- avancez,…encore, …plus près, que je vous vois, que je vous juge, ce n’est pas l’inquisition juste un constat et comme c’est le vôtre vous ne devez rien craindre si ce n’est vous-même,
approchez encore un peu, parlez moi du début…
- le début, ben, heuhhh, la chambre avec mon frère, des cauchemars de bombardement, toujours le même avion, les mêmes bombes, je sais d’où ça vient, la tribune de l’histoire à la radio, mes parents attentifs et silencieux, pas de télé en ces temps, petit pavillon bientôt mangé d’immeubles ceux là même qui engendreront les incendies, plus tard je reproduirai mes rêves de feu et de peur, le B52 d’Heller accroché au plafond,
un jour je traversais le pont de la grande ceinture ou les rails vont nourrir de leurs automates la grande capitale, il y avait un chien indécis entre les flux de circulation, je l’ai appelé, je le sentais tellement perdu, à la vue d’un œil et d’une voix alliée il a traversé et tant d’années plus tard le souvenir de mes mains enserrant ce petit corps mourant, c’est ma faute et il sera trop tard, et puis la bibliothèque et le collège, les traits d’un manche de guitare tracés au feutre sur mon décimètre de géométrie, le harcèlement d’un petit roquet, chef de bande qui me faisait me planquer derrière les chiottes pendant les récrés, les jambes des femmes que les mini-jupes soudain dévoilent, le morne et tendu, quelquefois exacerbé, du quotidien parental,…
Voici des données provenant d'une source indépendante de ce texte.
(* ===== verification/SmaliProofs.v ===== *)
(** * Properties of the disassembler (src/dex/pi_smali.cpp)

    The walk tiles the code, the window is a window around the highlighted
    line, the compact code item decodes what the format encodes, and the
    access flags can be read back from their text. *)
From S2P Require Import Prelude Smali.
Import Smali.
Local Open Scope cint_scope.

Module SmaliProofs.

(** ** The walk *)

(** Lines that cover [a, b) end to end. *)
Inductive tiles : Z -> Z -> list SmaliLine -> Prop :=
  | tiles_nil a : tiles a a []
  | tiles_cons a b l lines :
      offset l = a -> 1 <= size l <= 500 -> tiles (a + size l) b lines -> tiles a b (l :: lines).

Section Walk.
Context (dump : option (Z -> list Z)) (names : option (Z -> option (list Z))).
Context (mem : list Z) (ins count : Z).
Context (Hmem : Forall (in_u 16) mem) (Hins : 0 <= ins) (Hcount : in_u 32 count).
(** The three units after the code are readable: a payload's header may be
    read there before its length is rejected. *)
Context (Hend : ins + count + 3 <= Z.of_nat (length mem)).

Lemma mem_unit p : 0 <= p < Z.of_nat (length mem) -> exists u, mem !!z p = Some u /\ in_u 16 u.
Proof.
  intros Hp. destruct (zlookup_is_Some mem p Hp) as [u Hu]. exists u. split; [done|].
  by eapply zlookup_Forall.
Qed.
Definition dvmFindCatchBlock (relPc exception : Z) (pHandler : option TryCatchHandler) : M W Z :=
  match pHandler with
  | None => ret (-1)
  | Some h =>
      catchAddr <- findCatchInMethod relPc h exception ;;
      call_ ExceptionClear ;;;
      ret catchAddr
  end.

Definition exceptionThrown : M W unit :=
  exception <- call ExceptionOccurred ;;
  scoped exception
    (call_ ExceptionClear ;;;
     if exception =? 0 then GOTO_bail
     else
       p <- gets pc ;;
       catchRelPc <- dvmFindCatchBlock p exception (triesHandlers code) ;;
       c <- gets tctx ;;
       (match c, tracer with
        | Some c, Some tr =>
            match onException tr with
            | None => ret tt
            | Some f => call_ (f c exception (U32 p) catchRelPc)
            end
        | _, _ => ret tt
        end) ;;;
       if catchRelPc <? 0 then call_ (Throw exception) ;;; GOTO_bail
       else
         set_pc catchRelPc ;;;
         i <- FETCH 0 ;;
         if INST_INST i =? opcode_value OP_MOVE_EXCEPTION then call_ (Throw exception) else ret tt) ;;;
  FINISH 0.

(** ** The loop *)

Inductive outcome :=
  | Returned (value : Z) (s : frame W)
  | Undefined
  | OutOfFuel.

(** One transfer of control. *)
Definition transfer (c : ctl) : M W unit :=
  match c with
  | Finish offset => finish offset
  | GotoExceptionThrown => exceptionThrown
  | GotoReturnFromMethod | GotoBail => goto c
  end.

Fixpoint run (fuel : nat) (c : ctl) (s : frame W) : outcome :=
  match c with
  | GotoReturnFromMethod | GotoBail => Returned (retval s) s
  | _ =>
      match fuel with
      | O => OutOfFuel
      | S f => match transfer c s with Jump c' s' => run f c' s' | _ => Undefined end
      end
  end.

(** [retval0], [args0] and [range0] are the uninitialised locals. *)
Definition vmInterpret2 (fuel : nat) (regs reg_flags : list Z) (retval0 : Z) (args0 : list Z) (range0 : bool)
    (fctx : option VmFrameCtx) (w : W) : outcome :=
  run fuel (Finish 0) (MkFrame 0 0 regs reg_flags retval0 args0 range0 fctx w).
Definition vmInterpret (fuel : nat) (regs reg_flags : list Z) (retval0 : Z) (args0 : list Z) (range0 : bool)
    (w : W) : outcome :=
  vmInterpret2 fuel regs reg_flags retval0 args0 range0 None w.

End Interp.

Arguments outcome W : clear implicits.

End VmInterp.
Lemma keeps_invoke_with this m t v1 vd x :
  J GotoExceptionThrown -> J GotoBail -> J (Finish 3) -> (forall c a, keeps (x c a)) ->
  keeps (invoke_with this m t v1 vd x).
Proof. intros H1 H2 H3 Hx. unfold invoke_with. keeps_auto; auto using keeps_traced. Qed.

Lemma keeps_receiver k : J GotoExceptionThrown -> (forall m t a b, keeps (k m t a b)) ->
  keeps (resolve_receiver k).
Proof. intros H1 Hk. unfold resolve_receiver. keeps_auto; auto. Qed.

Lemma keeps_invoke_target range t : J GotoExceptionThrown -> J GotoBail -> J (Finish 3) ->
  t ∈ [invokeVirtual; invokeSuper; invokeInterface; invokeDirect; invokeStatic] ->
  keeps (GOTO_invoke t range).
Proof.
  intros H1 H2 H3 Ht. unfold GOTO_invoke. keeps_auto.
  assert (Hn : forall m t c a, keeps (nonvirtual_call m t c a))
    by (intros; unfold nonvirtual_call; keeps_auto; try apply keeps_call_method).
  rewrite !elem_of_cons, elem_of_nil in Ht.
  destruct Ht as [->|[->|[->|[->|[->|[]]]]]];
    unfold invokeVirtual, invokeSuper, invokeInterface, invokeDirect, INVOKE_METHOD;
    try (apply keeps_receiver; [done|]; intros; apply keeps_invoke_with; auto using keeps_call_method).
  unfold invokeStatic, INVOKE_STATIC_METHOD. keeps_auto; auto.
  apply keeps_invoke_with; auto. intros. keeps_auto; apply keeps_call_method.
Qed.

End Helpers.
- c’est quoi ce silence et puis venez plus prés, je ne vous vois pas bien…, pourquoi cet éloignement méfiant à l’espèce humaine, cette marginalité comme un étendard et qui pourtant vous nuit tant ?
- un constat, juste ce que mes yeux entrevoient, des larmes aux bombes, des « je t’aime » qui se perdent aux abysses trouées de nos âmes, tous ces doigts tendus qui palpent le vide, une table de bahut gravée, « c’est toi le pouët ! » j’ai pris les mots comme couverture, boucliers invisibles et surement narcissiques, à les lire, et à tenter de les poser à nouveau, je m’y suis perdu douillettement, et puis, banc d’incorporation, la moitié du crane tondue et l’autre qui attend sous les rires gras d’une bande de gradés, loin des trajets de retour d’internat que j’envie désormais, la route au travers le carreau et la question parentale, me souviens plus du visage, aréoles galaxies, moiteurs marécages à s’y égarer, s’y perdre, et toujours ce frisson, les gars du matin et les fringues dans le casier, tressautements de machines jusqu’au fond des nuits, misère bienheureuse de l’ignorance et de l’identique, et déjà ce tremblement, fragile ou démesuré d’une main avide,
- l’homme vous déçoit, vous en êtes un, …attendez, …je ne vous vois pas bien, venez plus près,… pour vous juger il me faut aussi la ride et le reflet de l’œil, toujours le mensonge transgresse avant d’être apprivoisé, vous n’êtes que contradictions et utopies, trouvez-vous donc une raison et défendez la !
- je n’ai pas de raison à chercher vos statuts d’impasse, je constate l’homme, toutes ces guerres latentes du couple aux nations, ce besoin génétique d’être le meilleur, nous sommes nés mauvais, Darwin n’a pas eu le temps de le démontrer, juste une dégénérescence animale, je suis autre, imparfait mais lucide, nous sommes nombreux, notre silence rejoint celui de l’étoffe orange secouée du vent des sommets, celui de l’enfant et son sang, cadeau d’occident, de nos cafés tièdes à l’orée du matin, et du plaisir caniveau des autosuffisances,
nous sommes humains ?!
- vous parlez jusqu’au grandiloquent, mais il faut bien des règles, vous le savez,
- oui hélas, il faut des règles, l’homme ne peut cohabiter avec lui-même !!! ? c’est pas ça, la source de la merde ? grandiloquent, ouai dans vos costards morgue, au miel hypocrite de vos mots et sourires, au plis de vos draps froids de trop de mensonges et reniements, je revendique ma misère, elle ignore les palaces et s’indiffère du cultissime hommage à l’égo, voyez, je m’approche, je vous offre la perle lente et lourde du transmettre balbutiant, bouée chancelante à des flots déchainés, grandiloquent ? pauv’con !
- vous vous égarez et l’emportement n’est pas excuse ni argument, …oui je vous vois mieux, vous n’avez pas tout dit, et après ?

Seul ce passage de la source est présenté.